By Anindita Dasgupta
Battery Park City’s decade-long battle to get a library suffered a setback at the end of last month when it was left out of the city budget.
Construction on the core of the space is already underway but without additional funding workers will not be able to start building the library’s interior at the end of the year.
“Construction [will be] delayed until we receive additional funding from the city,” said Herb Scher, a New York Public Library spokesperson.
N.Y.P.L., a privately managed nonprofit corporation that also gets city funding, is working on the exterior space with a $3.5 million grant from Goldman Sachs, which is building its headquarters nearby. Councilmember Alan Gerson tried to get $1.75 million in the city budget to complete the fitout of the library including the desks, carpeting, and computers.
“It’s sad,” said Angela Benfield, a Battery Park City resident. “There are residential buildings going up all over the place and we can’t get something as simple as a library?”
Gerson said he was hopeful he could either get the money in a budget modification in November or December or convince the Lower Manhattan Development Corporation to fund the project. He said there were other places to go if the city and the development corporation said no.
“I’m determined to keep that library on schedule and I’m confident it will be between Goldman Sachs and the possibility of funding through L.M.D.C. and if we need it, the possibility of a capital budget modification,” Gerson said in a phone interview this week. Such a modification could come in November or December. “It’s not a question of if they will get money, it’s how.”
He said he made a “strategic” decision, as there were other Downtown projects that were “ready to roll.” Gerson allocated part of this year’s budget to various discretionary items like Manhattan Youth, Mercy Core, and Battery Park’s new SeaGlass Carousel.
Library officials did not even mention the B.P.C. library at a public ceremony celebrating the opening of a Soho branch in May.

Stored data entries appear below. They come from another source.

(* ===== verification/Coff.v ===== *)
(** * Executables: coff2noff.c and its coff.h

    The program that turns the compiler's COFF files into the NOFF files
    [AddrSpace::Load] reads, over the host calls of FileTable.v.  It is a
    Unix program of its own: a function of its arguments and the host that
    ends with an exit code.  The theorem composes it with the loader. *)

From S2P Require Import Prelude Machine FileTable AddrSpace Disk.

Module Coff.
Import Machine Stub AddrSpace.

(** ** coff.h *)

Definition MIPSELMAGIC : Z := 0x0162.
Definition OMAGIC : Z := 263.             (* 0407 *)

Definition sizeof_filehdr : Z := 20.
Definition sizeof_aouthdr : Z := 56.
Definition sizeof_scnhdr : Z := 40.

(** The fields the program uses. *)
Record scnhdr := mkScnhdr { s_name : list Z; s_paddr : Z; s_size : Z; s_scnptr : Z }.

Definition read_short (b : list Z) (a : Z) : outcome Z := load_le (u8 <$> b) a 2.

Definition scnhdr_of (b : list Z) : outcome scnhdr :=
  let! paddr := read_int b 2 in
  let! size := read_int b 4 in
  let! ptr := read_int b 5 in
  Ok (mkScnhdr (take 8 b) paddr size ptr).

(** The array of [n] section headers in [b]. *)
Fixpoint sections_of (n : nat) (b : list Z) : outcome (list scnhdr) :=
  match n with
  | O => Ok []
  | S n' =>
      let! s := scnhdr_of b in
      let! l := sections_of n' (drop (Z.to_nat sizeof_scnhdr) b) in
      Ok (s :: l)
  end.

(** ** noff.h *)

Definition segment_bytes (s : Segment) : list Z :=
  Disk.int_bytes (virtualAddr s) ++ Disk.int_bytes (inFileAddr s) ++ Disk.int_bytes (size s).
Definition noff_bytes (h : NoffHeader) : list Z :=
  Disk.int_bytes (noffMagic h) ++ segment_bytes (code h) ++ segment_bytes (initData h) ++
  segment_bytes (readonlyData h) ++ segment_bytes (uninitData h).

Definition set_code s (h : NoffHeader) := mkNoff (noffMagic h) s (initData h) (readonlyData h) (uninitData h).
Definition set_initData s (h : NoffHeader) := mkNoff (noffMagic h) (code h) s (readonlyData h) (uninitData h).
Definition set_readonlyData s (h : NoffHeader) := mkNoff (noffMagic h) (code h) (initData h) s (uninitData h).
Definition set_uninitData s (h : NoffHeader) := mkNoff (noffMagic h) (code h) (initData h) (readonlyData h) s.
Definition with_size n (s : Segment) := mkSegment (virtualAddr s) (inFileAddr s) n.

(** ** The host and exits *)

(** [open(name, O_RDONLY)] and [open(name, O_WRONLY|O_CREAT|O_TRUNC)]. *)
Class ToolHost (W : Type) := { open_rdonly : list Z -> W -> Z * W; open_wronly : list Z -> W -> Z * W }.

Section Tool.
Context {W : Type} `{HH : Host W} `{TH : !ToolHost W}.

The library will be located in the Riverhouse condo building at 1 River Terrace. Also planned to be in the building are the new Poet’s House, World Hunger Education Center, and City Bakery.
Many B.P.C. residents say the neighborhood needs a library. Maria Ouranitsas said she takes her three children to a library in Queens when she visits family living there. “As soon as we get there, they immediately have a stack of books and are ready to go!” she said. “I grew up going to the library — it was just a normal thing.”

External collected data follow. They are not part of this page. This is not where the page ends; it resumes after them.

(* ===== verification/Network.v ===== *)
(** * The network device: network.{h,cc} and the sockets of sysdep.cc

    One Nachos is a Unix process; its network device is a pair of datagram
    sockets.  The first part translates the socket routines and the device
    for one process; the second runs any number of devices that share a
    host, and shows that together they are a network that loses packets
    but neither reorders, repeats nor changes them. *)

From Stdlib Require Import SpecFloat.
From stdpp Require Import pretty.
From S2P Require Import Prelude LinkedList Machine FileTable AddrSpace Interrupt Disk.

Module Network.
Import Host Interrupt.

(** ** network.h *)

Record PacketHeader := mkPacketHeader { to : Z; from : Z; length_ : Z }.

Definition sizeof_PacketHeader : Z := 12.
Definition MaxWireSize : Z := 64.
Definition MaxPacketSize : Z := MaxWireSize - sizeof_PacketHeader.
Definition NetworkTime : Z := 100.

(** Three words in a buffer: a packet's header and, in post.h, a mail's. *)
Definition words3 (a b c : Z) : list Z := Disk.int_bytes a ++ Disk.int_bytes b ++ Disk.int_bytes c.
Definition read_words3 (b : list Z) : outcome (Z * Z * Z) :=
  let! x := AddrSpace.read_int b 0 in
  let! y := AddrSpace.read_int b 1 in
  let! z := AddrSpace.read_int b 2 in
  Ok (x, y, u32 z).

Definition header_bytes (h : PacketHeader) : list Z := words3 (to h) (from h) (length_ h).
Definition header_of (b : list Z) : outcome PacketHeader :=
  let! ' (x, y, z) := read_words3 b in Ok (mkPacketHeader x y z).

(** [bcopy(src, dst, n)], the rest of the buffer [dst] included. *)
Definition bcopy (src dst : list Z) (n : Z) : outcome (list Z) :=
  if (n <=? Z.of_nat (length src)) && (n <=? Z.of_nat (length dst))
  then Ok (take (Z.to_nat n) src ++ drop (Z.to_nat n) dst) else Trap Undefined.

(** The header at the start of [buffer] and data after it. *)
Definition concatenate (header data buffer : list Z) (n : Z) : outcome (list Z) :=
  let! d := bcopy data (drop (length header) buffer) n in Ok (header ++ d).
(* ===== verification/FileSysSpec.v ===== *)
(** * The Nachos file system refines a map from names to byte sequences

    [fs_rep d fs m]: what is on the disk [d] of the file system [fs] is the
    map [m].  Format, [Create], [Open], [Remove], [List] and writing to an
    open file follow the operations on [m]; the sectors of the files, of
    the two system files and of the headers never overlap, and the free map
    has exactly these marked. *)

From S2P Require Import Prelude Bitmap Machine AddrSpace Disk FileSys FileSysProofs.

Module FileSysSpec.
Import Bitmap Disk FileSys FileSysProofs.

(** ** Names: the first nine bytes, up to a NUL *)

Fixpoint until_nul (k : nat) (l : list Z) : list Z :=
  match k, l with
  | S k', x :: l' => if x =? 0 then [] else x :: until_nul k' l'
  | _, _ => []
  end.
Definition key (n : list Z) : list Z := until_nul (Z.to_nat FileNameMaxLen) n.

Lemma strncmp_eq_iff k a b : strncmp_eq k a b = bool_decide (until_nul k a = until_nul k b).
Proof.
  revert a b. induction k as [|k IH]; intros a b; [by rewrite bool_decide_eq_true_2 |].
  assert (forall c, until_nul (S k) c = if default 0 (head c) =? 0 then [] else default 0 (head c) :: until_nul k (tail c)) as Hu
    by (intros [|x c]; reflexivity).
  rewrite !Hu. cbn [strncmp_eq]. rewrite IH. set (x := default 0 (head a)). set (y := default 0 (head b)).
  destruct (Z.eqb_spec x y) as [->|Hxy]; cbn [negb].
  - destruct (y =? 0); [done |]. apply bool_decide_ext. split; [by intros -> | by intros [= ->]].
  - symmetry. apply bool_decide_eq_false. destruct (Z.eqb_spec x 0), (Z.eqb_spec y 0); try lia; try done. by intros [= ? _].
Qed.
(* ===== verification/Main.v ===== *)
(** * The file system options of main: threads/main.cc without the stub

    [Copy] and [Print] of main.cc, the Print and List routines of the file
    system, and what [main] does for -f, -r, -cp, -D, -l and -p, on one
    machine that holds both the files of the host and the Nachos disk
    ([DiskOnHost]); the disk of Disk.v is such a disk. What is printed is
    part of the result. *)

From stdpp Require Import pretty.
From S2P Require Import Prelude Bitmap FileTable AddrSpace Disk Network Post FileSys FileSysProofs FileSysSpec CommandLine.

Module Main.
Import Host Stub Disk Network FileSys FileSysProofs FileSysSpec CommandLine.

(** ** What is printed *)

Definition newline : list Z := [10].

(** [printf("%x", c)] of a byte. *)
Definition hex_digit (d : Z) : Z := if d <? 10 then 48 + d else 87 + d.
Definition hex (c : Z) : list Z := (if c <? 16 then [] else [hex_digit (c / 16)]) ++ [hex_digit (c mod 16)].

(** A byte of a file in [FileHeader::Print]. *)
Definition show_byte (c : Z) : list Z := if (32 <=? c) && (c <=? 126) then [c] else 92 :: hex c.

(** [printf("%s", table[i].name)]: up to a NUL, wherever that is. *)
Definition show_name (t : list DirectoryEntry) (i : Z) : outcome (list Z) :=
  Post.c_string (drop (Z.to_nat (sizeof_DirectoryEntry * i + 8)) (table_bytes t)).

Definition Directory_List (t : list DirectoryEntry) : outcome (list Z) :=
  ofold (fun out i =>
    let! e := arr_get t i in
    if used e then let! s := show_name t i in Ok (out ++ s ++ newline) else Ok out)
    [] (seqZ 0 (Z.of_nat (length t))).

(** [cout << i << ", "] for every set bit. *)
Definition Bitmap_Print (b : Bitmap.Bitmap) : outcome (list Z) :=
  let! l := Bitmap.Print b in
  Ok (chars "Bitmap set:" ++ newline ++ concat ((fun i => decimal i ++ chars ", ") <$> l) ++ newline).

Section Main.
Context {W : Type} `{HW : Host W} `{SD : SectorDisk W} (fresh_mem : Z -> list Z).

Definition Header_Print (h : FileHeader) (w : W) : outcome (list Z * W) :=
  let! out := ofold (fun out i => let! s := arr_get (dataSectors h) i in Ok (out ++ decimal s ++ chars " "))
    (chars "FileHeader contents.  File size: " ++ decimal (numBytes h) ++ chars ".  File blocks:" ++ newline)
    (seqZ 0 (numSectors h)) in
  let! ' (out, _, w) := ofold (fun '(out, k, w) i =>
      let! s := arr_get (dataSectors h) i in
      let! ' (data, w) := read_sector s w in
      let n := Z.max 0 (Z.min SectorSize (numBytes h - k)) in
      Ok (out ++ concat (show_byte <$> take (Z.to_nat n) data) ++ newline, k + n, w))
    (out ++ newline ++ chars "File contents:" ++ newline, 0, w) (seqZ 0 (numSectors h)) in
  Ok (out, w).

Percey Corcoran, a Battery Park City resident, started the fight almost 10 years ago with the help of other community members. “We need it very badly,” she said. “I want to borrow books and I want to see my neighbors when I go to the library and look at a bulletin board and not a lamp post. A library is like a village square in a lot of respects.”

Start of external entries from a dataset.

(** [System2User]: the loop from index [i] on, [n] iterations at most. *)
Fixpoint copyout (n : nat) (virtAddr : Z) (buffer : list Z) (s : state) : outcome (Z * state) :=
  match n with
  | O => Ok (0, s)
  | S n' =>
      match buffer with
      | [] => Trap Undefined
      | oneChar :: b =>
          let! ' (_, s) := WriteMem virtAddr 1 oneChar s in
          if oneChar =? 0 then Ok (1, s)
          else let! ' (i, s) := copyout n' (s32 (virtAddr + 1)) b s in Ok (1 + i, s)
      end
  end.

Definition System2User (virtAddr len : Z) (buffer : list Z) (s : state) : outcome (Z * state) :=
  if len <? 0 then Ok (-1, s)
  else if len =? 0 then Ok (len, s)
  else copyout (Z.to_nat len) virtAddr buffer s.

Definition IncreasePC (m : Machine) : outcome Machine :=
  let! pc := ReadRegister m PCReg in
  let! m := WriteRegister m PrevPCReg pc in
  let! npc := ReadRegister m NextPCReg in
  let! m := WriteRegister m PCReg npc in
  let! pc := ReadRegister m PCReg in
  WriteRegister m NextPCReg (s32 (pc + 4)).

(** ** Files *)

(** [strlen(name) == 0]. *)
Definition no_name (b : list Z) : bool := bool_decide (c_str b = []).

Definition SysCreate (virtAddr : Z) (s : state) : outcome (Z * state) :=
  let! ' (filename, (k, m)) := User2System virtAddr (MaxFileLength + 1) s in
  if no_name filename then Ok (-1, (k, m))
  else
    let! ' (ok, w) := FileSystem_Create (c_str filename) (host k) in
    Ok (if (ok : bool) then 0 else -1, (set_host w (table k) k, m)).

(** [IsOpening] is an [int] used as a truth value. *)
Definition truth (z : Z) : bool := negb (z =? 0).

Definition SysSeek (pos id : Z) (s : state) : outcome (Z * state) :=
  let '(k, m) := s in
  if id <? 0 then Ok (-1, s)
  else if id =? consoleOutputID then Ok (-1, s)
  else if id =? consoleInputID then Ok (-1, s)
  else
    let! o := IsOpening (table k) id in
    if negb (truth o) then Ok (-1, s)
    else
      let! p := GetFileDescriptor (table k) id in
      let! i := deref p in
      let! ' (r, t, w) := on_slot (table k) i (fun d => Seek d pos (host k)) in
      Ok (r, (set_host w t k, m)).

Definition SysOpen (virtAddr type : Z) (s : state) : outcome (Z * state) :=
  if negb (type =? 0) && negb (type =? 1) then Ok (-1, s)
  else
    let! ' (filename, (k, m)) := User2System virtAddr MaxFileLength s in
    if no_name filename then Ok (-1, (k, m))
    else
      let! ' (FileID, t, w) := Table_Open (table k) (c_str filename) type (host k) in
      Ok (FileID, (set_host w t k, m)).

Definition SysClose (id : Z) (s : state) : outcome (Z * state) :=
  let '(k, m) := s in
  let! ' (r, t, w) := Table_Close (table k) id (host k) in
  Ok (if r =? -1 then -1 else 0, (set_host w t k, m)).

(** The first test only sets [result]: an empty name goes on. *)
Definition SysRemove (virtAddr : Z) (s : state) : outcome (Z * state) :=
  let! ' (filename, (k, m)) := User2System virtAddr MaxFileLength s in
  let! o := IsOpeningWithName (table k) (c_str filename) in
  if negb (o =? -1) then Ok (-1, (k, m))
  else
    let '(ok, w) := FileSystem_Remove (c_str filename) (host k) in
    Ok (if (ok : bool) then 0 else -1, (set_host w (table k) k, m)).
(* ===== verification/SyscallsProofs.v ===== *)
(** * What the system calls on files and sockets keep, and what they do with bad ids

    The calls of ksyscall.h that do not block, as one type [fcall]; they
    preserve the invariants of the running program's memory, of the table
    of open files and of the rest of the kernel. *)

From S2P Require Import Prelude Bitmap Machine Mips FileTable AddrSpace ProcTable Syscalls.

Module SyscallsProofs.
Import Machine Stub FileTable AddrSpace ProcTable Syscalls.

(** ** User memory, whatever the pointer *)

Section Frames.
Context {W : Type} `{HH : Host W}.
Notation Kdata := (Kdata W).
Implicit Types (k : Kdata) (m : Machine).

Lemma s32_is z : is_s32 (s32 z).
Proof. unfold is_s32, s32. dlia. Qed.

(** The handler of a memory fault does not return. *)
Lemma fault_halts k m va s : RaiseException AddressErrorException va (k, m) <> Ok s.
Proof. unfold RaiseException. by destruct (DelayedLoad _ 0 0). Qed.

Lemma copyin_keeps n k m F v l k' m' :
  user_mem m F -> is_s32 v -> copyin n v (k, m) = Ok (l, (k', m')) ->
  k' = k /\ user_mem m' F /\ same_cpu m m' /\ mainMemory m' = mainMemory m /\ (length l <= n)%nat.
Proof.
  revert m v l. induction n as [|n IH]; intros m v l Hm Hv; cbn [copyin].
  { intros [= <- <- <-]. done. }
  destruct (decide (0 <= v < Z.of_nat (length F) * PageSize)) as [Hin|Hout].
  2:{ rewrite (read_fault k m F v) by done. destruct (RaiseException _ _ _) eqn:E; [by apply fault_halts in E | done]. }
  destruct (vbyte_mapped m F v Hm Hin) as (b & Hb & _).
  destruct (read_user k m F v b Hm Hin Hb) as (m1 & -> & Hm1 & Hc1 & Hmem1). cbn [obind].
  destruct (s8 b =? 0); [intros [= <- <- <-]; split_and!; [done..|cbn; lia] |].
  destruct (copyin n (s32 (v + 1)) (k, m1)) as [[l1 [k1 m2]]|] eqn:E; [|done]. cbn [obind]. intros [= <- <- <-].
  destruct (IH _ _ _ Hm1 (s32_is _) E) as (-> & Hm2 & Hc2 & Hmem2 & Hl). split; [done |]. split; [done |].
  split; [by eapply same_cpu_trans |]. split; [congruence | cbn; lia].
Qed.

(** Memory seen by the program outside [[lo, hi)], and outside its pages. *)
Definition only_between (lo hi : Z) (F : list Z) (m m' : Machine) : Prop :=
  (forall u, 0 <= u -> ~ lo <= u < hi -> vbyte F (mainMemory m') u = vbyte F (mainMemory m) u) /\
  (forall j : nat, frame_of j ∉ F -> mainMemory m' !! j = mainMemory m !! j).

Lemma only_between_same lo hi F m m' : mainMemory m' = mainMemory m -> only_between lo hi F m m'.
Proof. intros E. unfold only_between. by rewrite E. Qed.

Lemma only_between_l lo hi F m m1 m2 :
  mainMemory m1 = mainMemory m -> only_between lo hi F m1 m2 -> only_between lo hi F m m2.
Proof. intros E. unfold only_between. by rewrite E. Qed.

Lemma copyout_keeps n k m F v buf i k' m' :
  user_mem m F -> is_s32 v -> copyout n v buf (k, m) = Ok (i, (k', m')) ->
  k' = k /\ user_mem m' F /\ same_cpu m m' /\ only_between v (v + Z.of_nat n) F m m'.
Proof.
  revert m v buf i. induction n as [|n IH]; intros m v buf i Hm Hv; cbn [copyout].
  { intros [= <- <- <-]. by split_and!. }
  destruct buf as [|c buf]; [done |].
  destruct (decide (0 <= v < Z.of_nat (length F) * PageSize)) as [Hin|Hout].
  2:{ rewrite (write_fault k m F v) by done. destruct (RaiseException _ _ _) eqn:E; [by apply fault_halts in E | done]. }
  destruct (write_user k m F v c Hm Hin) as (m1 & -> & Hm1 & Hc1 & _ & Ho & Hf). cbn [obind].
  destruct (c =? 0).
  { intros [= <- <- <-]. split; [done |]. split; [done |]. split; [done |].
    split; [|exact Hf]. intros u Hu Hne. apply Ho; lia. }
  assert (s32 (v + 1) = v + 1) as Hv1.
  { pose proof (frames_small F (proj1 (proj2 Hm))). apply s32_id. unfold is_s32, NumPhysPages, PageSize in *. lia. }
  destruct (copyout n (s32 (v + 1)) buf (k, m1)) as [[i1 [k1 m2]]|] eqn:E; [|done]. cbn [obind]. intros [= <- <- <-].
  destruct (IH _ _ _ _ Hm1 (s32_is _) E) as (-> & Hm2 & Hc2 & Ho2 & Hf2). rewrite Hv1 in Ho2.
  split; [done |]. split; [done |]. split; [by eapply same_cpu_trans |]. split.
  - intros u Hu Hne. rewrite Ho2 by lia. apply Ho; lia.
  - intros j Hj. by rewrite Hf2, Hf.
Qed.

Lemma User2System_keeps va limit k m F l k' m' :
  user_mem m F -> is_s32 va -> User2System va limit (k, m) = Ok (l, (k', m')) ->
  k' = k /\ user_mem m' F /\ same_cpu m m' /\ mainMemory m' = mainMemory m /\ Z.of_nat (length l) = limit + 1.
Proof.
  intros Hm Hva. unfold User2System. destruct (_ || _) eqn:Hlim; [done |].
  apply orb_false_iff in Hlim as [?%Z.ltb_ge _].
  destruct (copyin _ va (k, m)) as [[b [k1 m1]]|] eqn:E; [|done]. cbn [obind]. intros [= <- <- <-].
  destruct (copyin_keeps _ _ _ _ _ _ _ _ Hm Hva E) as (-> & Hm1 & Hc & Hmem & Hl).
  split_and!; [done..|]. rewrite length_app, length_replicate. lia.
Qed.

There have been many setbacks along the way, but when Goldman Sachs agreed to contribute a total of $4.5 million for a library and a community center in Tribeca as part of the deal to build its new headquarters in Battery Park City two years ago, the fight seemed to be over.
Downtown residents feel the library is long overdue. “What struck me about this whole Battery Park City construction was just that it seemed to have been conceived without concern for the kinds of physical structures that I consider public amenities,” said Marti Cohen-Wolf, a Battery Park City resident who was one of the first to join the fight. “What’s more basic than a library?”